Exercise objective -
If a line of the records contains the string "kGet", copy it out.

========================================================================

(* ===== verification/K8sUtil.v ===== *)
(** * Access to the API server (pkg/utils/k8sutil.go)

    Client configurations, the custom resource calls, autoscalers, the merge
    of a deployment template into a function's deployment, and finalizers. *)
From S2P Require Import Prelude GoStrings GoCodec GoProg KubeTypes World LangRuntime.

(** ** Third-party code *)

(** [json.Marshal] of a function, the body of a merge patch. *)
Class JsonFunction := json_Marshal_function : Function_ -> result string.

(** [mergo.Merge(&dst, src)] for deployments, and with [WithAppendSlice] for
    containers: the destination afterwards and the error. *)
Class Mergo := {
  mergo_deployment : Deployment -> Deployment -> Deployment * option gerror;
  mergo_container : Container -> Container -> Container * option gerror }.

(** [url.Parse]: what the program reads of the result. *)
Record URL := { url_Host : string; url_Hostname : string; url_String : string }.
Class UrlParse := url_Parse : string -> result URL.

(** ** Client sets *)
Section Clients.
Context {S : Type} `{OsEnv}.

(** The first non-empty value of the two variables. *)
Definition home_dir : string :=
  let home := os_Getenv "HOMEDRIVE" +:+ os_Getenv "HOMEPATH" in
  if home =?s "" then
    let home := os_Getenv "HOME" in
    if negb (home =?s "") then home else os_Getenv "USERPROFILE"
  else home.

Definition BuildOutOfClusterConfig : go S rest_config :=
  let explicitPath :=
    if os_Getenv "KUBECONFIG" =?s "" then path_Join [home_dir; ".kube"; "config"] else "" in
  must (load_client_config explicitPath).

(** A nil configuration is dereferenced when the in-cluster configuration
    fails and a token file is given. *)
Definition GetInClusterConfig : go S rest_config :=
  config ← in_cluster_config;
  let tokenFile := os_Getenv "KUBELESS_TOKEN_FILE_PATH" in
  if (String.length tokenFile =? 0)%nat then lift config
  else
    tokenBytes ← file_read tokenFile;
    match tokenBytes with
    | Error e => Throw (Errorf ("unable to read file containing oauth token: " +:+ err_msg e))
    | Ok token =>
        match config with
        | Ok c => mret (RestConfig (rc_Host c) token)
        | Error _ => Panic nil_deref
        end
    end.

Definition fatal_clients (config : go S rest_config) (clientset what : string) : go S unit :=
  c ← attempt config;
  match c with
  | Error e => Fatal ("Can not get kubernetes config: " +:+ err_msg e)
  | Ok c =>
      r ← new_for_config clientset c;
      match r with
      | Error e => Fatal (what +:+ err_msg e)
      | Ok _ => mret tt
      end
  end.

Definition GetClient : go S unit :=
  fatal_clients GetInClusterConfig "kubernetes" "Can not create kubernetes client: ".
Definition GetClientOutOfCluster : go S unit :=
  fatal_clients BuildOutOfClusterConfig "kubernetes" "Can not get kubernetes client: ".
Definition GetAPIExtensionsClientOutOfCluster : go S unit :=
  fatal_clients BuildOutOfClusterConfig "apiextensions" "Can not get kubernetes client: ".
Definition GetAPIExtensionsClientInCluster : go S unit :=
  fatal_clients GetInClusterConfig "apiextensions" "Can not get kubernetes client: ".

Definition GetFunctionClientInCluster : go S unit :=
  c ← GetInClusterConfig; must (new_for_config "kubeless" c).
Definition GetKubelessClientOutCluster : go S unit :=
  c ← BuildOutOfClusterConfig; must (new_for_config "kubeless" c).

Definition GetDefaultNamespace : go S string :=
  r ← default_namespace;
  match r with Ok ns => mret ns | Error _ => mret "default" end.

(** ** Function resources *)

Definition GetFunction (funcName ns : string) : go S Function_ :=
  GetKubelessClientOutCluster;;
  r ← kGet KFunction ns funcName;
  match r with
  | Error e => if IsNotFound e then Fatal ("Function " +:+ funcName +:+ " is not found")
               else Throw e
  | Ok f => mret f
  end.

End Clients.

Section Resources.
Context {S : Type}.

Definition CreateFunctionCustomResource (f : Function_) : go S unit :=
  must (kCreate KFunction (f_namespace f) f);; mret tt.

Definition UpdateFunctionCustomResource (f : Function_) : go S unit :=
  must (kUpdate KFunction (f_namespace f) f);; mret tt.

Definition PatchFunctionCustomResource `{JsonFunction} (f : Function_) : go S unit :=
  data ← lift (json_Marshal_function f);
  must (kPatch KFunction (f_namespace f) (f_name f) data);; mret tt.

Definition DeleteFunctionCustomResource (funcName ns : string) : go S unit :=
  must (kDelete KFunction ns funcName).

Definition GetFunctionCustomResource (funcName ns : string) : go S Function_ :=
  must (kGet KFunction ns funcName).

Definition GetPodsByLabel (ns k v : string) : go S (list Pod) :=
  must (kList KPod ns (k +:+ "=" +:+ v)).

Definition GetReadyPod (pods : list Pod) : result Pod :=
  match List.find (fun pod => forallb id (pod_ContainerReady pod)) pods with
  | Some pod => Ok pod
  | None => Error (Errorf "there is no pod ready")
  end.

Definition GetLocalHostname `{UrlParse} (config : rest_config) (funcName : string)
  : result string :=
  url ← url_Parse (rc_Host config);
  Ok (funcName +:+ "." +:+ url_Hostname url +:+ ".nip.io").

(** [body] is the marshalled body, when one is given; [unmarshal] reads the
    answer, when a result is asked for. *)
Definition doRESTReq {A} (groupVersion verb resource elem namespace : string)
    (body : option (result string)) (unmarshal : option (string -> result A))
  : go S (option A) :=
  bodyJSON ← match body with Some b => lift b | None => mret "" end;
  req ← (if verb =?s "get" then mret ("GET", elem, "")
         else if verb =?s "create" then mret ("POST", "", bodyJSON)
         else if verb =?s "update" then mret ("PUT", elem, bodyJSON)
         else Throw (Errorf ("Verb " +:+ verb +:+ " not supported")));
  let '(method, name, b) := req in
  rawResponse ← must (rest_do method name
                        ["apis"; groupVersion; "namespaces"; namespace; resource] b);
  match unmarshal with
  | Some u => x ← lift (u rawResponse); mret (Some x)
  | None => mret None
  end.

(** ** Autoscalers and service monitors *)

Definition hpa_name (h : HPA) : string := om_Name (hpa_Meta h).
Definition hpa_namespace (h : HPA) : string := om_Namespace (hpa_Meta h).

Definition CreateAutoscale (hpa : HPA) : go S unit :=
  must (kCreate KHPA (hpa_namespace hpa) hpa);; mret tt.

Definition UpdateAutoscale (hpa : HPA) : go S unit :=
  must (kUpdate KHPA (hpa_namespace hpa) hpa);; mret tt.

(** A deletion that succeeds when the object is already gone. *)
Definition delete_gone (k : kind) (ns name : string) : go S unit :=
  r ← kDelete k ns name;
  match r with
  | Ok _ => mret tt
  | Error e => if IsNotFound e then mret tt else Throw e
  end.

Definition DeleteAutoscale (name ns : string) : go S unit := delete_gone KHPA ns name.
Definition DeleteServiceMonitor (name ns : string) : go S unit :=
  delete_gone KServiceMonitor ns name.

End Resources.

(** ** Merging deployments *)

(** [make(map[string]string)] when nil. *)
Definition make_if_nil (m : gomap string) : gomap string :=
  match m with None => Some ∅ | Some _ => m end.

(** The third test creates the labels of the deployment, not the selector's. *)
Definition initializeEmptyMapsInDeployment (d : Deployment) : Deployment :=
  let meta := dpm_Meta d in
  let meta := meta_set_annotations meta (make_if_nil (om_Annotations meta)) in
  let meta := meta_set_labels meta (make_if_nil (om_Labels meta)) in
  let meta := match ds_Selector (dpm_Spec d) with
              | Some {| MatchLabels := None |} => meta_set_labels meta (Some ∅)
              | _ => meta
              end in
  let tmeta := dpm_template_meta d in
  let tmeta := meta_set_annotations tmeta (make_if_nil (om_Annotations tmeta)) in
  let tmeta := meta_set_labels tmeta (make_if_nil (om_Labels tmeta)) in
  let ps := ps_set_node_selector (dpm_podspec d)
              (make_if_nil (ps_NodeSelector (dpm_podspec d))) in
  dpm_set_podspec (dpm_set_template_meta (dpm_set_meta d meta) tmeta) ps.

Section Merge.
Context {S : Type} `{Mergo}.

(** The loop over the source's containers, from index [i]; [dst] are the
    destination's containers, of fixed length. *)
Fixpoint merge_containers (i : nat) (srcs dst : list Container)
  : go S (list Container * option gerror) :=
  match srcs with
  | [] => mret (dst, None)
  | src :: rest =>
      match dst !! i with
      | None => Panic "runtime error: index out of range"
      | Some d =>
          match mergo_container d src with
          | (_, Some e) => mret (dst, Some e)
          | (d', None) => merge_containers (i + 1) rest (<[i := d']> dst)
          end
      end
  end.

(** The destination afterwards and the error. *)
Definition MergeDeployments (destination source : Deployment)
  : go S (Deployment * option gerror) :=
  let dst := initializeEmptyMapsInDeployment destination in
  let src := initializeEmptyMapsInDeployment source in
  let '(dst, err) := mergo_deployment dst src in
  match err with
  | Some e => mret (dst, Some e)
  | None =>
      '(cs, err) ← merge_containers 0 (ps_Containers (dpm_podspec src))
                     (ps_Containers (dpm_podspec dst));
      mret (dpm_set_podspec dst (ps_set_containers (dpm_podspec dst) cs), err)
  end.

End Merge.

(** ** Finalizers *)
Section Finalizers.
Context {S : Type}.

Definition FunctionObjAddFinalizer (funcObj : Function_) (finalizerString : string) : go S unit :=
  UpdateFunctionCustomResource
    (f_set_meta funcObj (meta_set_finalizers (f_Meta funcObj)
       (om_Finalizers (f_Meta funcObj) ++ [finalizerString]))).

Definition FunctionObjHasFinalizer (funcObj : Function_) (finalizerString : string) : bool :=
  existsb (fun f => f =?s finalizerString) (om_Finalizers (f_Meta funcObj)).

Definition remove_finalizer (finalizerString : string) (fs : list string) : list string :=
  filter (fun item => item <> finalizerString) fs.

Definition FunctionObjRemoveFinalizer (funcObj : Function_) (finalizerString : string)
  : go S unit :=
  UpdateFunctionCustomResource
    (f_set_meta funcObj (meta_set_finalizers (f_Meta funcObj)
       (remove_finalizer finalizerString (om_Finalizers (f_Meta funcObj))))).

Definition GetAnnotationsFromCRD (name : string) : go S (gomap string) :=
  crd ← must (kGet KCRD "" name); mret (om_Annotations (crd_Meta crd)).

Definition GetRandString (n : nat) : go S string :=
  b ← must (rand_read n); mret (base64_RawURL b).

Definition GetSecretsAsLocalObjectReference (secrets : list string) : list LocalObjectReference :=
  (fun s => {| lor_Name := s |}) <$> filter (fun s => s <> "") secrets.

(** ** The location of the configuration (kubelessutil.go) *)

Definition getConfigLocation `{OsEnv} : go S (string * string) :=
  let controllerNamespace := os_Getenv "KUBELESS_NAMESPACE" in
  let kubelessConfig := os_Getenv "KUBELESS_CONFIG" in
  annotationsCRD ← GetAnnotationsFromCRD "functions.kubeless.io";
  let or_annotation (v key dflt : string) : string :=
    if (String.length v =? 0)%nat then default dflt (mget annotationsCRD key) else v in
  mret (or_annotation controllerNamespace "kubeless.io/namespace" "kubeless",
        or_annotation kubelessConfig "kubeless.io/config" "kubeless-config").

Definition GetKubelessConfig `{OsEnv} : go S ConfigMap :=
  l ← attempt getConfigLocation;
  match l with
  | Error e => Throw (Errorf ("Error while fetching config location: " +:+ err_msg e))
  | Ok (namespace, name) =>
      r ← kGet KConfigMap namespace name;
      match r with
      | Error e => Throw (Errorf ("Unable to read the configmap: " +:+ err_msg e))
      | Ok config => mret config
      end
  end.

End Finalizers.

========================================================================

Solution to the problem -
  r ← kGet KFunction ns funcName;
  must (kGet KFunction ns funcName).
  crd ← must (kGet KCRD "" name); mret (om_Annotations (crd_Meta crd)).
      r ← kGet KConfigMap namespace name;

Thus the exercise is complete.